Cet article est extrait de l'ouvrage Larousse « Dictionnaire mondial des littératures ».

Ouvrage liturgique en langue guèze (fin xive s. – début xve s.).

Les premières collections de récits rapportant des miracles de la Vierge se sont constituées en France, autour des grands sanctuaires mariaux, vers le milieu du xiie s. Diffusées par les pèlerins, elles se sont enrichies à chaque étape de nouveaux épisodes, notamment en Italie et en Espagne, et elles ont été traduites dans la plupart des langues de l'Europe. Un de ces recueils, probablement rédigé en français, est passé dans l'Orient chrétien et a été traduit en arabe au cours du xiiie s., en tout cas avant la chute de Saint-Jean-d'Acre (1291). Comme en Occident, de nouveaux récits d'origine locale ont été ajoutés en Syrie, en Palestine, en Égypte et certains ont été rapportés en Europe.
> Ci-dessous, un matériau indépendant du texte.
(** [Watcher.prototype.addDep] *)
Definition addDep (this : wref) (dep : dref) (W : World) : World :=
  match watchers W !! this, depId W dep with
  | Some w, Some id =>
      if decide (id ∈ newDepIds w) then W
      else
        let W1 := upd_watcher this (λ w, set_newDepIds ({[id]} ∪ newDepIds w) w) W in
        let W2 := upd_watcher this (λ w, set_newDeps (newDeps w ++ [dep]) w) W1 in
        if decide (id ∈ depIds w) then W2
        else Dep_addSub dep this W2
  | _, _ => W
  end.

(** The loop [let i = this.deps.length; while (i--) { ... }] of
    [cleanupDeps], over the indices [i-1, ..., 0]. *)
Fixpoint cleanupDeps_loop (this : wref) (i : nat) (W : World) : World :=
  match i with
  | 0 => W
  | S i' =>
      let W' :=
        match watchers W !! this with
        | Some w =>
            match deps w !! i' with
            | Some dep =>
                match depId W dep with
                | Some id =>
                    if decide (id ∈ newDepIds w) then W
                    else Dep_removeSub dep this W
                | None => W
                end
            | None => W
            end
        | None => W
        end in
      cleanupDeps_loop this i' W'
  end.

(** [Watcher.prototype.cleanupDeps] *)
Definition cleanupDeps (this : wref) (W : World) : World :=
  match watchers W !! this with
  | Some w =>
      let W1 := cleanupDeps_loop this (length (deps w)) W in
      (* let tmp = this.depIds; this.depIds = this.newDepIds;
         this.newDepIds = tmp; this.newDepIds.clear() *)
      let W2 := upd_watcher this (λ w,
                  let tmp := depIds w in
                  set_newDepIds ∅ (set_newDepIds tmp (set_depIds (newDepIds w) w))) W1 in
      (* tmp = this.deps; this.deps = this.newDeps;
         this.newDeps = tmp; this.newDeps.length = 0 *)
      upd_watcher this (λ w,
        let tmp := deps w in
        set_newDeps [] (set_newDeps tmp (set_deps (newDeps w) w))) W2
  | None => W
  end.

(** Modelled from the spec: [Dep.prototype.depend] is missing from the
    sources; it registers an edge from this publisher to whatever subscriber
    is atop the evaluation-context stack, if any, by calling its [addDep]. *)
Definition Dep_depend (dep : dref) (W : World) : World :=
  match Dep_target W with
  | Some target => addDep target dep W
  | None => W
  end.

(** Modelled from the spec: the property-interception mechanism is missing
    from the sources.  Reading a property ("touching" it) makes the
    publisher behind it, if the property is instrumented, register an edge
    with the subscriber being evaluated.  The read is recorded in the
    trace. *)
Definition readProp (o : oref) (i : nat) (W : World) : Value * World :=
  match objs W !! o with
  | Some ob =>
      match props ob !! i with
      | Some p =>
          let W1 := emit (EvTouch o i) W in
          (pval p, match pdep p with Some d => Dep_depend d W1 | None => W1 end)
      | None => (VUndefined, W)
      end
  | None => (VUndefined, W)
  end.

(** ** Deep traversal *)

(** [Array.isArray(val)] *)
Definition Array_isArray (W : World) (val : Value) : bool :=
  match val with
  | VRef o => match objs W !! o with Some ob => isArray ob | None => false end
  | _ => false
  end.

(** [Object.isExtensible(val)]; a primitive is not extensible. *)
Definition Object_isExtensible (W : World) (val : Value) : bool :=
  match val with
  | VRef o => match objs W !! o with Some ob => isExtensible ob | None => false end
  | _ => false
  end.

(** The loops [while (i--) _traverse(val[i], seen)] and
    [while (i--) _traverse(val[keys[i]], seen)], over a recursive call
    [rec]. *)
Definition traverse_children (rec : Value → World → option World) (o : oref)
  : nat → World → option World :=
  fix loop (i : nat) (W : World) : option World :=
    match i with
    | 0 => Some W
    | S i' =>
        let '(v, W1) := readProp o i' W in
        match rec v W1 with
        | Some W2 => loop i' W2
        | None => None
        end
    end.

(** [_traverse(val, seen)], where [seen] is always the module's
    [seenObjects].  The recursion of the source is not bounded; [fuel]
    bounds its depth here and [None] stands for a walk that needs more. *)
Fixpoint _traverse (fuel : nat) (val : Value) (W : World) : option World :=
  match fuel with
  | 0 => None
  | S fuel' =>
      let isA := Array_isArray W val in
      if (negb isA && negb (isObject val)) || negb (Object_isExtensible W val)
      then Some W
      else
        match val with
        | VRef o =>
            match objs W !! o with
            | Some ob =>
                let walk (W : World) : option World :=
                  if isA
                  then traverse_children (_traverse fuel') o (length (props ob)) W
                  else traverse_children (_traverse fuel') o (length (props ob)) W in
                match ob_depId ob with
                | Some depId =>
                    if decide (depId ∈ seenObjects W) then Some W
                    else walk (set_seenObjects (λ s, {[depId]} ∪ s) W)
                | None => walk W
                end
            | None => Some W
            end
        | _ => Some W
        end
  end.

(** [traverse(val)] *)
Definition traverse (fuel : nat) (val : Value) (W : World) : option World :=
  _traverse fuel val (set_seenObjects (λ _, ∅) W).

(** ** User code *)

(** The functions the watcher calls but does not define: the watched
    function [getter.call(vm, vm)], the callback
    [cb.call(vm, value, oldValue)], the configured error handler
    [config.errorHandler.call(null, e, vm)], and, missing from the sources,
    [parsePath] (taken as a parameter: a function for a simple
    dot-delimited path, nothing otherwise) and [Function.prototype.toString]. *)
Record Host := mkHost {
  call_getter : fnref → vref → World → World * Outcome Value;
  call_cb : fnref → vref → Value → Value → World → World * Outcome unit;
  call_errorHandler : fnref → Value → vref → World → World * Outcome unit;
  parsePath : string → option fnref;
  fn_toString : fnref → string
}.

Inductive ExpOrFn :=
  | EString (s : string)
  | EFunction (f : fnref).

Record Options := mkOptions {
  o_deep : Value;
  o_user : Value;
  o_lazy : Value;
  o_sync : Value
}.

Definition dquote : string := String (Ascii.ascii_of_nat 34) EmptyString.

Definition msg_error_in_watcher (expression : string) : string :=
  ("Error in watcher " +:+ dquote +:+ expression +:+ dquote)%string.

Definition msg_failed_watching (path : string) : string :=
  ("Failed watching path: " +:+ dquote +:+ path +:+ dquote +:+ " " +:+
   "Watcher only accepts simple dot-delimited paths. " +:+
   "For full control, use a function instead.")%string.

Section Watcher.
Variable H : Host.

(** [this.getter.call(this.vm, this.vm)] *)
Definition call_this_getter (w : Watcher) (W : World) : World * Outcome Value :=
  match getter w with
  | GFn f => call_getter H f (vm w) W
  | GNoop => (W, Normal VUndefined)
  end.

(** [Watcher.prototype.get] *)
Definition get (fuel : nat) (this : wref) (W : World) : World * Outcome Value :=
  match watchers W !! this with
  | Some w =>
      let W1 := pushTarget this W in
      match call_this_getter w W1 with
      | (W2, Normal v) =>                 (* const value = ... *)
          let deep_now :=
            match watchers W2 !! this with Some w2 => deep w2 | None => false end in
          match (if deep_now then traverse fuel v W2 else Some W2) with
          | Some W3 =>
              let W4 := popTarget W3 in
              let W5 := cleanupDeps this W4 in
              (W5, Normal v)
          | None => (W2, OutOfFuel)
          end
      | (W2, Throw e) => (W2, Throw e)
      | (W2, OutOfFuel) => (W2, OutOfFuel)
      end
  | None => (W, Normal VUndefined)
  end.

(** The callback invocation of [run]: guarded by try/catch when
    [this.user], bare otherwise. *)
Definition invoke_cb (w : Watcher) (v oldValue : Value) (W : World)
  : World * Outcome unit :=
  if user w then
    match call_cb H (cb w) (vm w) v oldValue W with
    | (W1, Throw e) =>
        match config_errorHandler W1 with
        | Some handler => call_errorHandler H handler e (vm w) W1
        | None =>
            let W2 := if production W1 then W1
                      else warn (msg_error_in_watcher (expression w)) (vm w) W1 in
            (W2, Throw e)
        end
    | r => r
    end
  else call_cb H (cb w) (vm w) v oldValue W.

(** The test of [run]: [value !== this.value || isObject(value) || this.deep] *)
Definition should_fire (w : Watcher) (v : Value) : bool :=
  strict_neq v (value w) || isObject v || deep w.

(** [Watcher.prototype.run] *)
Definition run (fuel : nat) (this : wref) (W : World) : World * Outcome unit :=
  match watchers W !! this with
  | Some w =>
      if active w then
        match get fuel this W with
        | (W1, Normal v) =>               (* const value = this.get() *)
            match watchers W1 !! this with
            | Some w1 =>
                if should_fire w1 v then
                  let oldValue := value w1 in
                  let W2 := upd_watcher this (set_value v) W1 in
                  invoke_cb w1 v oldValue W2
                else (W1, Normal tt)
            | None => (W1, Normal tt)
            end
        | (W1, Throw e) => (W1, Throw e)
        | (W1, OutOfFuel) => (W1, OutOfFuel)
        end
      else (W, Normal tt)
  | None => (W, Normal tt)
  end.

(** [Watcher.prototype.update] *)
Definition update (fuel : nat) (this : wref) (W : World) : World * Outcome unit :=
  match watchers W !! this with
  | Some w =>
      if lazy w then (upd_watcher this (set_dirty true) W, Normal tt)
      else if sync w then run fuel this W
      else (queueWatcher this W, Normal tt)
  | None => (W, Normal tt)
  end.

(** [Watcher.prototype.evaluate] *)
Definition evaluate (fuel : nat) (this : wref) (W : World) : World * Outcome unit :=
  match get fuel this W with
  | (W1, Normal v) =>
      (upd_watcher this (set_dirty false) (upd_watcher this (set_value v) W1), Normal tt)
  | (W1, Throw e) => (W1, Throw e)
  | (W1, OutOfFuel) => (W1, OutOfFuel)
  end.

(** Modelled from the spec: [Dep.prototype.notify] is missing from the
    sources; it calls [update()] on every currently-registered subscriber,
    in registry order. *)
Fixpoint notify_loop (fuel : nat) (l : list wref) (W : World) : World * Outcome unit :=
  match l with
  | [] => (W, Normal tt)
  | sub :: l' =>
      match update fuel sub W with
      | (W1, Normal _) => notify_loop fuel l' W1
      | r => r
      end
  end.

Definition Dep_notify (fuel : nat) (dep : dref) (W : World) : World * Outcome unit :=
  match depHeap W !! dep with
  | Some d => notify_loop fuel (subs d) W
  | None => (W, Normal tt)
  end.

(** The constructor [new Watcher(vm, expOrFn, cb, options)].  The new
    object gets a reference no watcher has.  The counter [uid] is a double:
    [++uid] is an addition of doubles, which rounds. *)
Definition Watcher_new (fuel : nat) (vm : vref) (expOrFn : ExpOrFn) (cb : fnref)
    (options : option Options) (W : World) : World * Outcome wref :=
  let W0 := emit (EvConsoleLog "Wather-") W in
  let this : wref := fresh (dom (watchers W0)) in
  let W1 := set_vms (alter (λ c, mkComponent (_watchers c ++ [this])
                                             (_isBeingDestroyed c)) vm) W0 in
  let '(deep, user, lazy, sync) :=
    match options with
    | Some o => (truthy (o_deep o), truthy (o_user o), truthy (o_lazy o), truthy (o_sync o))
    | None => (false, false, false, false)
    end in
  let id := (uid W1 + 1)%float in
  let W2 := set_uid id W1 in
  let expression :=
    if production W2 then EmptyString
    else match expOrFn with EString s => s | EFunction f => fn_toString H f end in
  let '(getter, W3) :=
    match expOrFn with
    | EFunction f => (GFn f, W2)
    | EString s =>
        match parsePath H s with
        | Some f => (GFn f, W2)
        | None => (GNoop, if production W2 then W2
                          else warn (msg_failed_watching s) vm W2)
        end
    end in
  let w := mkWatcher vm expression cb id deep user lazy sync lazy true
                     [] [] ∅ ∅ getter VUndefined in
  let W4 := set_watchers (insert this w) W3 in
  if lazy then (W4, Normal this)
  else
    match get fuel this W4 with
    | (W5, Normal v) => (upd_watcher this (set_value v) W5, Normal this)
    | (W5, Throw e) => (W5, Throw e)
    | (W5, OutOfFuel) => (W5, OutOfFuel)
    end.
End Watcher.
L'ouvrage pénétra en Éthiopie et fut traduit de l'arabe en guèze à la fin du xive ou au début du xve s., à la suite du grand mouvement de traduction inauguré par l'abuna Salama (1350-1390). Comme en Égypte, il servit de livre liturgique et bénéficia du regain de la dévotion mariale favorisé par l'empereur Zar'a Ya' qob (1434-1468) pour extirper certaines hérésies qui, précisément, refusaient la vénération de la Vierge. Plus encore qu'ailleurs, le livre s'enrichit en Éthiopie de récits originaux, relatifs aux traditions locales, d'un grand intérêt historique, linguistique et littéraire. Les collections conservées dans les différents manuscrits sont d'importance très inégale suivant le choix qui a été fait, de quelques dizaines à plusieurs centaines de récits. Au xviie s. s'est formé un corpus fixe, limité à 33 récits, qui a été illustré, dans les manuscrits du xviie et du xviiie s., par des miniatures constituant un des plus remarquables ensembles de la peinture éthiopienne.